··· SUPPLIED MATERIAL

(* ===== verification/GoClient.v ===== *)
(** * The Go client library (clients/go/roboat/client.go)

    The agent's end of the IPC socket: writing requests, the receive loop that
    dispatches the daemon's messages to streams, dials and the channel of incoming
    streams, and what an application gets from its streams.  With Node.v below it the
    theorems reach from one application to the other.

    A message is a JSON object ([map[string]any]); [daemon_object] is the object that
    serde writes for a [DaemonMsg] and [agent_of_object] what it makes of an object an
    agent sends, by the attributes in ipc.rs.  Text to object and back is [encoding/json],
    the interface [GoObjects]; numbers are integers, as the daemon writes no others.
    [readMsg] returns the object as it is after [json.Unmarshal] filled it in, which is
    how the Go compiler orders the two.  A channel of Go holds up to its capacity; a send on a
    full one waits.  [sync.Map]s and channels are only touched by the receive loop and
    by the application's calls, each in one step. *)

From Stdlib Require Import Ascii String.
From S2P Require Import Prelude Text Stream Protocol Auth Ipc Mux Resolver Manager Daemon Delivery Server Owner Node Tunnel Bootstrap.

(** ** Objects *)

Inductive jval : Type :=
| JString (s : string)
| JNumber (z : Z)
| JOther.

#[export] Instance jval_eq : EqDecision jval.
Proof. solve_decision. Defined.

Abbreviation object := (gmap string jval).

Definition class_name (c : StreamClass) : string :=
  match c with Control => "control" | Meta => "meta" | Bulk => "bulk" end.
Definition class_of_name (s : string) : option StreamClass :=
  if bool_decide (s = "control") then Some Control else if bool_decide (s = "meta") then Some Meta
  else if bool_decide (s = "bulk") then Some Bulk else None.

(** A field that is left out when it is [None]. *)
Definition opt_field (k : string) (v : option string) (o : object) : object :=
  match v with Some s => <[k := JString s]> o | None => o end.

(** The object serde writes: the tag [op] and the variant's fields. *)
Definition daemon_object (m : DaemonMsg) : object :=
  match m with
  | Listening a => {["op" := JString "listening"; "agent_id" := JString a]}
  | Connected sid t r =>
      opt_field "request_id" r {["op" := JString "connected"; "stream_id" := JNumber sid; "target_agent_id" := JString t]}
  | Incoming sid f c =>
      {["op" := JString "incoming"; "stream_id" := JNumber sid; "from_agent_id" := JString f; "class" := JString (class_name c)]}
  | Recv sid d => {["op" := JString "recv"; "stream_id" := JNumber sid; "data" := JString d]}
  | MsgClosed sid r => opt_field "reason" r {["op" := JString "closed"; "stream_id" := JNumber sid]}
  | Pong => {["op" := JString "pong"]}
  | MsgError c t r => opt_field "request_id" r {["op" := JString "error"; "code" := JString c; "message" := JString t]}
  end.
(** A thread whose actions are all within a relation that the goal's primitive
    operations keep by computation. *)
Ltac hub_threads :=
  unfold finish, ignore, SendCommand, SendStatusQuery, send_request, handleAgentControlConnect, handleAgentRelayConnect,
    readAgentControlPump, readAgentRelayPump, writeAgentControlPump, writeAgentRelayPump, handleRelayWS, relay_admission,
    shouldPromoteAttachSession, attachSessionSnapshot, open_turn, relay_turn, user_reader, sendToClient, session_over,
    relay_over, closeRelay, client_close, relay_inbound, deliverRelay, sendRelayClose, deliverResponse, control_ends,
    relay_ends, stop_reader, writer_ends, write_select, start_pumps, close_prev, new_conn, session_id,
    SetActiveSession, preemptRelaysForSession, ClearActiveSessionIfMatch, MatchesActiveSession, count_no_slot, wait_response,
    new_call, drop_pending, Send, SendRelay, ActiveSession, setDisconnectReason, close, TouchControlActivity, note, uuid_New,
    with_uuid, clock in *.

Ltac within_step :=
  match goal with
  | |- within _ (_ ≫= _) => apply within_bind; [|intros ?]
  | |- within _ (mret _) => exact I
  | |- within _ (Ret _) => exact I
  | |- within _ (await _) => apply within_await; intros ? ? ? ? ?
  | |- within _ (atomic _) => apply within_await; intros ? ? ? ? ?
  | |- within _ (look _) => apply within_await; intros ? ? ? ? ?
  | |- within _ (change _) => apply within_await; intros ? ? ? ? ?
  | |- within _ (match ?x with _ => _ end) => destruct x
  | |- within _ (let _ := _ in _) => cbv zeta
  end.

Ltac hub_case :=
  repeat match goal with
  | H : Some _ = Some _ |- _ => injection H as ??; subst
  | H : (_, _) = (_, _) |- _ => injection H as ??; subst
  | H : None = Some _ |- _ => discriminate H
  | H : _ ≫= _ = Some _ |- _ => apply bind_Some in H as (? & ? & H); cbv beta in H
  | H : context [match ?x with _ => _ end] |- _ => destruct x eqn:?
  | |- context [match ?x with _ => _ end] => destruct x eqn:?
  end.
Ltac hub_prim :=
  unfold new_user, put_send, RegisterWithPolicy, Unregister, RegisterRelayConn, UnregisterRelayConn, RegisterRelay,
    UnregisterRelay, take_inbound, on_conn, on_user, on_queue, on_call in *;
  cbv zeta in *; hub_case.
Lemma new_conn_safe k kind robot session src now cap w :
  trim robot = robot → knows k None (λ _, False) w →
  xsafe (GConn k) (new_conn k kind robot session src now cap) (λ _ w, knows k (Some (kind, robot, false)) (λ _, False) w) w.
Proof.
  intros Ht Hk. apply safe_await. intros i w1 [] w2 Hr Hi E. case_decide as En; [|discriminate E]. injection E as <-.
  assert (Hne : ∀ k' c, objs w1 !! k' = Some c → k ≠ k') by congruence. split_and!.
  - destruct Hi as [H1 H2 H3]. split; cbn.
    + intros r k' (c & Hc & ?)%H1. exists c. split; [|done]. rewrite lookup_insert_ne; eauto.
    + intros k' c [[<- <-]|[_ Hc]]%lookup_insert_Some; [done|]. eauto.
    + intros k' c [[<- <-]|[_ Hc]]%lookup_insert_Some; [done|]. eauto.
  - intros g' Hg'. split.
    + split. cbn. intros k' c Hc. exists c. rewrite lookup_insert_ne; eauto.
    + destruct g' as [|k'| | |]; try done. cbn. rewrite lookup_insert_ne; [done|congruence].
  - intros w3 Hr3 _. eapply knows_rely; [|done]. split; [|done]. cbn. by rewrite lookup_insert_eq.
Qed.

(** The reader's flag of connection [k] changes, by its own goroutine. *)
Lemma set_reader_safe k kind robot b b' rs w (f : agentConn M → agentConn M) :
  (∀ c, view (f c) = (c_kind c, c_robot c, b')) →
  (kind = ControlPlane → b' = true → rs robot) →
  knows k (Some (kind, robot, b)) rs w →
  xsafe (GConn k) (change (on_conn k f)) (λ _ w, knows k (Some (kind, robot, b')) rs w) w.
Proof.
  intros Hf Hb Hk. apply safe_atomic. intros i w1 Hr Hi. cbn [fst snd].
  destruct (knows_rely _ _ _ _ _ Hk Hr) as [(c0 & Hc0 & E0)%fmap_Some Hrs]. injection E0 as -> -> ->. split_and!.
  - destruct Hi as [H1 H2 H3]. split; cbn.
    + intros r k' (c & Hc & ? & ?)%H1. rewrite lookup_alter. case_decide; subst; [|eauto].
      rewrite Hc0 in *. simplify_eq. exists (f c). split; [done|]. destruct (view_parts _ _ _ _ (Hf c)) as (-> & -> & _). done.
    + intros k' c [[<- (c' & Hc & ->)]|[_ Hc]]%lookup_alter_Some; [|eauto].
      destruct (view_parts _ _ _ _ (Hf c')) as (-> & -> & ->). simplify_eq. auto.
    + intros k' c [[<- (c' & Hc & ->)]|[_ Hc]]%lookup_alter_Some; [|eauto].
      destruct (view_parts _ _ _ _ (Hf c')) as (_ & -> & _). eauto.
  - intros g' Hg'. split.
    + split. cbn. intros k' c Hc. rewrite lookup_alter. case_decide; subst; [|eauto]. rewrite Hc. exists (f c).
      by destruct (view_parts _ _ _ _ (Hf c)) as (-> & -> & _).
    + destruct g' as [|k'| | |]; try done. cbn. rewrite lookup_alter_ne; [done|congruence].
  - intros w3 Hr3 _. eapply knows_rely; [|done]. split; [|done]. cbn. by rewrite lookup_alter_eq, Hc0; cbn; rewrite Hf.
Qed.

······

_TASK TO COMPLETE_
Beginning with the line above that contains "The agent's end", copy each line exactly up to and including the line that contains "Definition daemon_object (m", and go no further.

_RESPONSE AREA_
    The agent's end of the IPC socket: writing requests, the receive loop that
    dispatches the daemon's messages to streams, dials and the channel of incoming
    streams, and what an application gets from its streams.  With Node.v below it the
    theorems reach from one application to the other.

    A message is a JSON object ([map[string]any]); [daemon_object] is the object that
    serde writes for a [DaemonMsg] and [agent_of_object] what it makes of an object an
    agent sends, by the attributes in ipc.rs.  Text to object and back is [encoding/json],
    the interface [GoObjects]; numbers are integers, as the daemon writes no others.
    [readMsg] returns the object as it is after [json.Unmarshal] filled it in, which is
    how the Go compiler orders the two.  A channel of Go holds up to its capacity; a send on a
    full one waits.  [sync.Map]s and channels are only touched by the receive loop and
    by the application's calls, each in one step. *)

From Stdlib Require Import Ascii String.
From S2P Require Import Prelude Text Stream Protocol Auth Ipc Mux Resolver Manager Daemon Delivery Server Owner Node Tunnel Bootstrap.

(** ** Objects *)

Inductive jval : Type :=
| JString (s : string)
| JNumber (z : Z)
| JOther.

#[export] Instance jval_eq : EqDecision jval.
Proof. solve_decision. Defined.

Abbreviation object := (gmap string jval).

Definition class_name (c : StreamClass) : string :=
  match c with Control => "control" | Meta => "meta" | Bulk => "bulk" end.
Definition class_of_name (s : string) : option StreamClass :=
  if bool_decide (s = "control") then Some Control else if bool_decide (s = "meta") then Some Meta
  else if bool_decide (s = "bulk") then Some Bulk else None.

(** A field that is left out when it is [None]. *)
Definition opt_field (k : string) (v : option string) (o : object) : object :=
  match v with Some s => <[k := JString s]> o | None => o end.

(** The object serde writes: the tag [op] and the variant's fields. *)
Definition daemon_object (m : DaemonMsg) : object :=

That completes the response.